有桥一夕起

大战中一个报废的Tardis

[ME]我不愿让你一个人(别让我走AU){2}

“我只有最后一个要求。”
“说吧。”高背皮椅里坐着的男人显然对对方有些不耐,随着对方的讲述,男人的眉头紧紧皱在了一起,最后,男人显然想要拒绝。最后对方说了什么,男人还是答应了。

Eduardo悄悄地摸到农场后面的马厩里,他小心翼翼地害怕自己被发现。他已经被禁足了,这次也是偷着跑出来的,没办法,自从上次留宿以来,他有三个月不曾见过Mark了。而从他们两个认识以来,从没有分离过这么长的时间。所以,Eduardo觉得自己有点想念Mark也是正常的。对,一边这么给自己找着理由,一边违背父亲下的禁足令跑出来的Eduardo熟练地摸到了房子后方的走廊外面。他从窗户望了望里面,Mr.Moskovitz正和家人吃饭,Dustin却不在桌上,Eduardo猜,他一定在Mark的房间里,这两人总是一起编程,Mark急起来,Dustin也别想好过。
为了不被发现然后“遣送”回家里去,Eduardo熟练地顺着侧窗窗台爬到了Mark窗外,在家里待了三个月,Eduardo差点没能翻上去。
Eduardo敲敲窗户,果然,Dustin在这里,他过来给Eduardo开了窗。
“嘿,最近过得怎么样?你还好吧?Mark呢?他在哪儿?”Eduardo环视房间里,没有看见Mark的身影。
“你不知道吗?我以为他跟你说过呢。”
“什么?”
“他的捐献安排开始了啊。”
“这不可能,他从没说过。”
“我知道,他总是一副不在乎的表现,所以我们有时候都忘了他是要'自愿'捐献的克隆人了。但是,Wardo,这是没办法的事。”
“他在哪里?”
“Wardo……”
“Dustin,就,告诉我他在哪里好吗?”
“好吧,虽然他没有告诉你,我想他是不想让你知道的,不过你也是我的朋友,你有权利知道的。”Dustin忍不住将手搭在Eduardo的后背上,希望他能坚持得下去,“他在圣玛丽安医院。不过,他已经去了有两个多月了,你……要做好心理准备,也许他已经开始第一次捐献了,也许……”Dustin不知道自己还想说什么,但感觉自己说的已经够多了,因为Eduardo已经从激动的反应中恢复了过来。
“谢谢你,Dustin。”
Dustin看着Eduardo像逃命一样从门口冲出去,甚至忘记了自己刚才是从哪里进来的,只想找到一条路,一条能够用将他带到那个人身边去的路。Dustin连忙跟着跑下去,果然,客厅里的人都像见了鬼一样地转过头来看着自己,显然是被刚才突然冒出来又冲出去的Eduardo吓了一跳。

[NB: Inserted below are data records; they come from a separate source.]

Definition regex_parse_node_range (base range : cstring) (nd : Z) (sfx : option cstring)
    (names : list cstring) : option (Z * list cstring) :=
  match (span not_digit range).2 with
  | [] => Some (OPAL_ERR_NOT_FOUND, names)
  | r1 =>
      let first := uwrap 64 (atoi r1) in
      let after := (span isdigit r1).2 in
      let last :=
        match after with
        | [] => Some first
        | _ => match (span not_digit after).2 with
               | [] => None
               | r2 => Some (uwrap 64 (strtol r2).1)
               end
        end in
      match last with
      | None => Some (OPAL_ERR_NOT_FOUND, names)
      | Some last =>
          names' ← expand_loop (Z.to_nat (last - first + 1)) first base nd sfx names;
          Some (OPAL_SUCCESS, names')
      end
  end.

(** The ranges of one entry, separated by commas; an empty last one is skipped. *)
Fixpoint parse_ranges_loop (fuel : nat) (base ranges : cstring) (nd : Z) (sfx : option cstring)
    (names : list cstring) : option (Z * list cstring) :=
  match fuel with
  | O => Some (OPAL_SUCCESS, names)
  | S f =>
      match cut COMMA ranges with
      | (r, Some rest) =>
          res ← regex_parse_node_range base r nd sfx names;
          if res.1 =? OPAL_SUCCESS then parse_ranges_loop f base rest nd sfx res.2
          else Some res
      | ([], None) => Some (OPAL_SUCCESS, names)
      | (r, None) => regex_parse_node_range base r nd sfx names
      end
  end.

Definition regex_parse_node_ranges (base ranges : cstring) (nd : Z) (sfx : option cstring)
    (names : list cstring) : option (Z * list cstring) :=
  parse_ranges_loop (S (length ranges)) base ranges nd sfx names.

Definition base_char (c : ascii) : bool := negb (ascii_eqb c LBRACKET || ascii_eqb c COMMA).

(** One turn of the outer loop per unit of fuel; a turn that is followed by
    another consumes at least the comma that separates them. *)
Fixpoint extract_loop (fuel : nat) (base : cstring) (names : list cstring)
    : option (Z * list cstring) :=
  match fuel with
  | O => Some (OPAL_SUCCESS, names)
  | S f =>
      match span base_char base with
      | (b, []) =>
          if bool_decide (b = []) then Some (OPAL_ERR_BAD_PARAM, names)
          else Some (OPAL_SUCCESS, names ++ [b])
      | (b, c :: rest) =>
          if ascii_eqb c LBRACKET then
            match cut COLON rest with
            | (_, None) => Some (OPAL_ERR_BAD_PARAM, names)
            | (digits, Some rest1) =>
                let nd := to_int (strtol digits).1 in
                match cut RBRACKET rest1 with
                | (_, None) => Some (OPAL_ERR_BAD_PARAM, names)
                | (rngs, Some rest2) =>
                    let '(sfx, rest3) := cut COMMA rest2 in
                    res ← regex_parse_node_ranges b rngs nd
                            (if bool_decide (sfx = []) then None else Some sfx) names;
                    if res.1 =? OPAL_SUCCESS then
                      match rest3 with
                      | Some more => extract_loop f more res.2
                      | None => Some res
                      end
                    else Some res
                end
            end
          else if bool_decide (b = []) then Some (OPAL_ERR_BAD_PARAM, names)
          else extract_loop f rest (names ++ [b])
      end
  end.

(** The result code, and the names appended to the caller's (empty) array. *)
Definition orte_regex_extract_node_names (regexp : option cstring) : option (Z * list cstring) :=
  match regexp with
  | None => Some (OPAL_SUCCESS, [])
  | Some r => extract_loop (S (length r)) r []
  end.

Example create_ex :
  orte_regex_create (lit "a1,a2,b07,a3,login,b09x") = Some (lit "a[1:1-3],b[2:7],login,b[2:9]x").
Proof. vm_compute. reflexivity. Qed.

Example extract_ex :
  orte_regex_extract_node_names (Some (lit "a[1:1-3],b[2:7],login,b[2:9]x")) =
  Some (OPAL_SUCCESS, lit <$> ["a1"; "a2"; "a3"; "b07"; "login"; "b09x"]).
Proof. vm_compute. reflexivity. Qed.

(** ** Names the compressor is made for *)

Abbreviation alpha s := (Forall (λ c, isalpha c = true) s).
Abbreviation digits s := (Forall (λ c, isdigit c = true) s).

(** A name the compressor keeps whole: letters only, or with a character that is
    neither a letter nor a digit. *)
Definition plain (n : cstring) : Prop :=
  n ≠ [] ∧ Forall (λ c, base_char c = true) n ∧ (length n ≤ ORTE_MAX_NODE_PREFIX)%nat ∧
  (alpha n ∨ Exists (λ c, isalpha c = false ∧ isdigit c = false) n).

(** A name the compressor takes apart: letters, a number, letters. *)
Definition numbered (p ds sfx : cstring) : Prop :=
  alpha p ∧ (length p < ORTE_MAX_NODE_PREFIX)%nat ∧ ds ≠ [] ∧ digits ds ∧
  dec_value ds < INT_MAX ∧ alpha sfx.

Definition good_name (n : cstring) : Prop :=
  plain n ∨ ∃ p ds sfx, n = p ++ ds ++ sfx ∧ numbered p ds sfx.

(** The number [v] on [d] digits. *)
Definition pad (d : nat) (v : Z) : cstring :=
  replicate (d - length (print_unsigned v)) ZERO ++ print_unsigned v.

(** The names an entry of the list stands for. *)
Definition denote (n : orte_regex_node_t) : list cstring :=
  match ranges n with
  | [] => option_list (prefix n)
  | rs => concat ((λ r, (λ v, default [] (prefix n) ++ pad (Z.to_nat (num_digits n)) v
                              ++ default [] (suffix n)) <$> seqZ (start r) (cnt r)) <$> rs)
  end.

Definition wf_range (d : nat) (r : orte_regex_range_t) : Prop :=
  0 ≤ start r ∧ 1 ≤ cnt r ∧ start r + cnt r ≤ INT_MAX ∧ start r + cnt r ≤ 10 ^ Z.of_nat d.

Definition group (p sfx : cstring) (d : nat) (rs : list orte_regex_range_t) : orte_regex_node_t :=
  mk_node (if bool_decide (p = []) then None else Some p) (Some sfx) (Z.of_nat d) rs.

Definition wf_node (n : orte_regex_node_t) : Prop :=
  (∃ x, n = mk_node (Some x) None 0 [] ∧ plain x) ∨
  (∃ p sfx d rs, n = group p sfx d rs ∧ rs ≠ [] ∧ (0 < d)%nat ∧ Z.of_nat d ≤ INT_MAX ∧
     alpha p ∧ alpha sfx ∧ Forall (wf_range d) rs).

(** ** Lemmas on characters *)

Lemma alpha_not_digit c : isalpha c = true → isdigit c = false.
Proof. unfold isalpha, isdigit. intros H. zbool; (done || lia). Qed.

Lemma digit_not_alpha c : isdigit c = true → isalpha c = false.
Proof. unfold isalpha, isdigit. intros H. zbool; (done || lia). Qed.

Lemma alpha_neq c x : isalpha c = true → isalpha x = false → c ≠ x.
Proof. intros H1 H2 ->. congruence. Qed.

Lemma alpha_base_char c : isalpha c = true → base_char c = true.
Proof.
  intros H. unfold base_char.
  rewrite !(proj2 (ascii_eqb_neq c _)); [done|by eapply alpha_neq..].
Qed.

Eduardo几乎失去了自己的理智,他不敢去想象现在的Mark是怎样的,但是他控制不住地回想曾听说过的所有关于捐献者的事情,新闻,故事,法案,甚至是八卦传说,混杂在了一起挤进他的脑子里。他强令自己不要去想,也许还没有那么严重呢?只是两个多月而已,三个月都不到,能发生什么事呢?但他控制不住自己,越是叫自己不要去想,那些可怖的画面越是在他的思维里回旋。他沿着公路向前跑着,全然没有思考过,似乎就要这样跑到十几里以外的圣玛丽安医院去。
他跑得太急了,一口风灌进他的喉咙里,他不得不用两手撑住膝盖,停了下来。胸口传来一阵疼痛,Eduardo一只手揪着自己的领口,忍不住半蹲在了地上。
幸好,此时有一辆小卡车停在了Eduardo的身边,“孩子?孩子?天呐,Eduardo?你怎么了,你还好吗?”
“我……”Eduardo喘不过气来,无法回答那个和善的声音。
“快上来吧。”副驾驶的门打开了,“我送你去医院看看,好吗?”
“医院?”Eduardo耳边都是自己的喘息声,只听清了这一句话,于是他上了车,车子开出去好一会儿,他才平缓了一些,“谢谢您,夫人。”
“不用这么叫我,叫我Mary就好了,记得吗?去年你和Mark来帮忙的时候我就说过的。”Mary一边开车一边提醒着Eduardo。
“Mary,Mark,我……”
“对,去年你们来帮我找羊记得吗,哦,我还记得你们被一群羊追着满山跑的样子,真是……孩子你怎么了?你……”
Eduardo经Mary提示,伸手摸到自己脸上,不知道什么时候,已经布满了泪水,“我没事,我记得了,独自住在山上的Mary,是吗。”
“是,你真的没事了吗?可是你刚才在路边还很痛苦的样子……”
“嗯,我没关系的,是Mark,Mark他是个克隆人,你还记得吧?”
“他……”
“他已经开始捐献了,可是我居然不知道,他没有告诉我,我竟然也没有发现。我早该发现的,我早该发现的,他那几天那么执着于完成the Facebook,简直像赶着一样,我为什么没有发现呢?为什么他说什么我都相信了呢。”Eduardo说着,控制不住地在已风干的泪痕间又增加了几道。
“没事的,没事的,Eduardo,听我说,没事的,他可能还好好的,可能还没开始捐献呢,你知道他们说的安排捐献还是有一段时间的,我认识一个克隆人,他在医院待了一年才安排到他的捐献呢,也许Mark也是这样?”
Eduardo没有回答Mary,但他渐渐平息的呼吸声告诉正提速冲向城里的Mary,他在听着。
“而且,就算是开始捐献了,一般都是从一些小型的移植开始的,也会给克隆人们一些恢复的时间,所以Mark还有时间,你先不要慌好吗,不然恐怕到了医院你就得先去急诊室了。”
“是的,是的,你说得对,我太着急了,我只是太害怕了,我不敢,我不敢去想,他捐献的一天到来,我从不知道时间会过得这么快。”Eduardo抹掉自己的泪水和汗水,拼命给自己打气,让自己平静下来,坚强起来。
“我,我听说,如果是两个真心相爱的人,他们就可以延迟捐献的时间对吗?我听说,我听说是这样的。”
“好像是有这样的说法,可是Mark?他会爱谁,谁又会爱上他呢?真心相爱不管在普通人还是克隆人之间都是不容易存在的。”
Eduardo没有回答Mary的疑问,Mark爱谁呢?那个像小机器人一样的克隆人,他爱谁,谁就会知道的。而Eduardo呢?毫无疑问,毫无疑问的。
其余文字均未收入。